# Data listing
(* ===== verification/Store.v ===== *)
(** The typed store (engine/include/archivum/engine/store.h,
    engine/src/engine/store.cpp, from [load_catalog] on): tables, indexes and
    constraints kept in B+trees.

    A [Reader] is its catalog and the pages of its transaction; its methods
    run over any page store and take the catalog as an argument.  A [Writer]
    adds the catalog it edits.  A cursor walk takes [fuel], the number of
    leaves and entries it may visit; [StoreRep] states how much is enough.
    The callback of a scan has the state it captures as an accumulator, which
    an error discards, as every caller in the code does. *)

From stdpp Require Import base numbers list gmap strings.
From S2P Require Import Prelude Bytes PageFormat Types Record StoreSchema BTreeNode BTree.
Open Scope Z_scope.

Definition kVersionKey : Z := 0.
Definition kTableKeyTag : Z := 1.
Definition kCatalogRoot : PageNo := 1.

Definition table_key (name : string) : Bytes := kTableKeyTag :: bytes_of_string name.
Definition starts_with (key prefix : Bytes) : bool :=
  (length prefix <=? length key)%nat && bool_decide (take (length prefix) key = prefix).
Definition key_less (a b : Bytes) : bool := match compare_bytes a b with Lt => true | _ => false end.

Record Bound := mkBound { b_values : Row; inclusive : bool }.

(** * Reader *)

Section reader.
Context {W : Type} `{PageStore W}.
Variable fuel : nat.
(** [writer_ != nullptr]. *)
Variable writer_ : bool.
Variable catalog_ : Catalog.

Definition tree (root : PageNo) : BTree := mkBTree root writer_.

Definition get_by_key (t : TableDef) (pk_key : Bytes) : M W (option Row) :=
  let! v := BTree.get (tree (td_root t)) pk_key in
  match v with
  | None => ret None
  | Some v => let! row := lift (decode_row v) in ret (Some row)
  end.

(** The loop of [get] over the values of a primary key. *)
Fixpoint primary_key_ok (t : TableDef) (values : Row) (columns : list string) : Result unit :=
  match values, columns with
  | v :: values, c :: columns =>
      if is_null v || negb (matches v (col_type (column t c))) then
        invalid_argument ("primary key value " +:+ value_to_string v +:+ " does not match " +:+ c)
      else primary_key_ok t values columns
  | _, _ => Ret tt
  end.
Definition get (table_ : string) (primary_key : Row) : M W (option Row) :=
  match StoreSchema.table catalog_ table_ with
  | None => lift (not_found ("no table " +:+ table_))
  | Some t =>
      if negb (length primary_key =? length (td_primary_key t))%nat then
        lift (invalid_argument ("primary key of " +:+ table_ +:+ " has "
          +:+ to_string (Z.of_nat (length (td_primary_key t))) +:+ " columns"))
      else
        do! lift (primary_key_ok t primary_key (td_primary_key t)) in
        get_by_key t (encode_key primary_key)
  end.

---

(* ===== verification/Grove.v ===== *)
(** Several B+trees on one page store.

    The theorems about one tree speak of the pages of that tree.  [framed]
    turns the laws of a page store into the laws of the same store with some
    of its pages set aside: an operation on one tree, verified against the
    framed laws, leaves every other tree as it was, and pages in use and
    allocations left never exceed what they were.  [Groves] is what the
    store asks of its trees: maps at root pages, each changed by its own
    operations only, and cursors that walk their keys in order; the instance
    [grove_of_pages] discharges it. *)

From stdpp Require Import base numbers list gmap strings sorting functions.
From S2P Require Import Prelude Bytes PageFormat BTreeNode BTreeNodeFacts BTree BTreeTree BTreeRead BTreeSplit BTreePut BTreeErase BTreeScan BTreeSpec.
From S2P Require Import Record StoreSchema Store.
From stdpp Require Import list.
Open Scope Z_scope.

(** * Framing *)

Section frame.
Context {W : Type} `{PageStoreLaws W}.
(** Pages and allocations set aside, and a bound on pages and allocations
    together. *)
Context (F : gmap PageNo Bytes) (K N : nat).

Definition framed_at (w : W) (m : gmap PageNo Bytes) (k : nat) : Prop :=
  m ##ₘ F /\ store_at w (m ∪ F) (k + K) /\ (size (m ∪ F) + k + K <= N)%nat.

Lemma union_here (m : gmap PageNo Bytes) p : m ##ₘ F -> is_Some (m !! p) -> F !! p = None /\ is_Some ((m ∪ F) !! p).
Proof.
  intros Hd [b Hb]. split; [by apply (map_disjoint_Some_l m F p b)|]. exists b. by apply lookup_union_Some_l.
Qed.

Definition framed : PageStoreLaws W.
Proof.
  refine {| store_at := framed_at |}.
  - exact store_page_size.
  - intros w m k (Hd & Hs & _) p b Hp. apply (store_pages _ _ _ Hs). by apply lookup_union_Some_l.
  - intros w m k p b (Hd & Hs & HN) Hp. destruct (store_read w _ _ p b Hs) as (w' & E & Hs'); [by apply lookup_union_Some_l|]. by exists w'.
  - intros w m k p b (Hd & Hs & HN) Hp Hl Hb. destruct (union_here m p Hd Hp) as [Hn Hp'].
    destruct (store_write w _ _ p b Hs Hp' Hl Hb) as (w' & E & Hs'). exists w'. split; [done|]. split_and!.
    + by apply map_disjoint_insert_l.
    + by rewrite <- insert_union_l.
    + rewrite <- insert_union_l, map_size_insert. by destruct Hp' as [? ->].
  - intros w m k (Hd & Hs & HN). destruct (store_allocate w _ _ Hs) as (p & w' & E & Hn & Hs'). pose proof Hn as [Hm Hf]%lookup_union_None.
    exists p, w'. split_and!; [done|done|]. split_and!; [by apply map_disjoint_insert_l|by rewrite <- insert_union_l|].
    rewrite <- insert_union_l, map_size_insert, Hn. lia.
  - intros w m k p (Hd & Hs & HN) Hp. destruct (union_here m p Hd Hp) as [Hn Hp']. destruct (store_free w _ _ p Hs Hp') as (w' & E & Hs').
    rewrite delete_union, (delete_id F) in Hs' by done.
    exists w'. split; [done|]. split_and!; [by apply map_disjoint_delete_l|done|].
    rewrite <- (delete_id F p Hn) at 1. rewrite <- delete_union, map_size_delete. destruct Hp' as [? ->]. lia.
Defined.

# Task details
Write out exactly the lines above from the line with "The callback of" through the line with "c :: columns =>", both of them included, and leave out all other lines.

# Answer box
    The callback of a scan has the state it captures as an accumulator, which
    an error discards, as every caller in the code does. *)

From stdpp Require Import base numbers list gmap strings.
From S2P Require Import Prelude Bytes PageFormat Types Record StoreSchema BTreeNode BTree.
Open Scope Z_scope.

Definition kVersionKey : Z := 0.
Definition kTableKeyTag : Z := 1.
Definition kCatalogRoot : PageNo := 1.

Definition table_key (name : string) : Bytes := kTableKeyTag :: bytes_of_string name.
Definition starts_with (key prefix : Bytes) : bool :=
  (length prefix <=? length key)%nat && bool_decide (take (length prefix) key = prefix).
Definition key_less (a b : Bytes) : bool := match compare_bytes a b with Lt => true | _ => false end.

Record Bound := mkBound { b_values : Row; inclusive : bool }.

(** * Reader *)

Section reader.
Context {W : Type} `{PageStore W}.
Variable fuel : nat.
(** [writer_ != nullptr]. *)
Variable writer_ : bool.
Variable catalog_ : Catalog.

Definition tree (root : PageNo) : BTree := mkBTree root writer_.

Definition get_by_key (t : TableDef) (pk_key : Bytes) : M W (option Row) :=
  let! v := BTree.get (tree (td_root t)) pk_key in
  match v with
  | None => ret None
  | Some v => let! row := lift (decode_row v) in ret (Some row)
  end.

(** The loop of [get] over the values of a primary key. *)
Fixpoint primary_key_ok (t : TableDef) (values : Row) (columns : list string) : Result unit :=
  match values, columns with
  | v :: values, c :: columns =>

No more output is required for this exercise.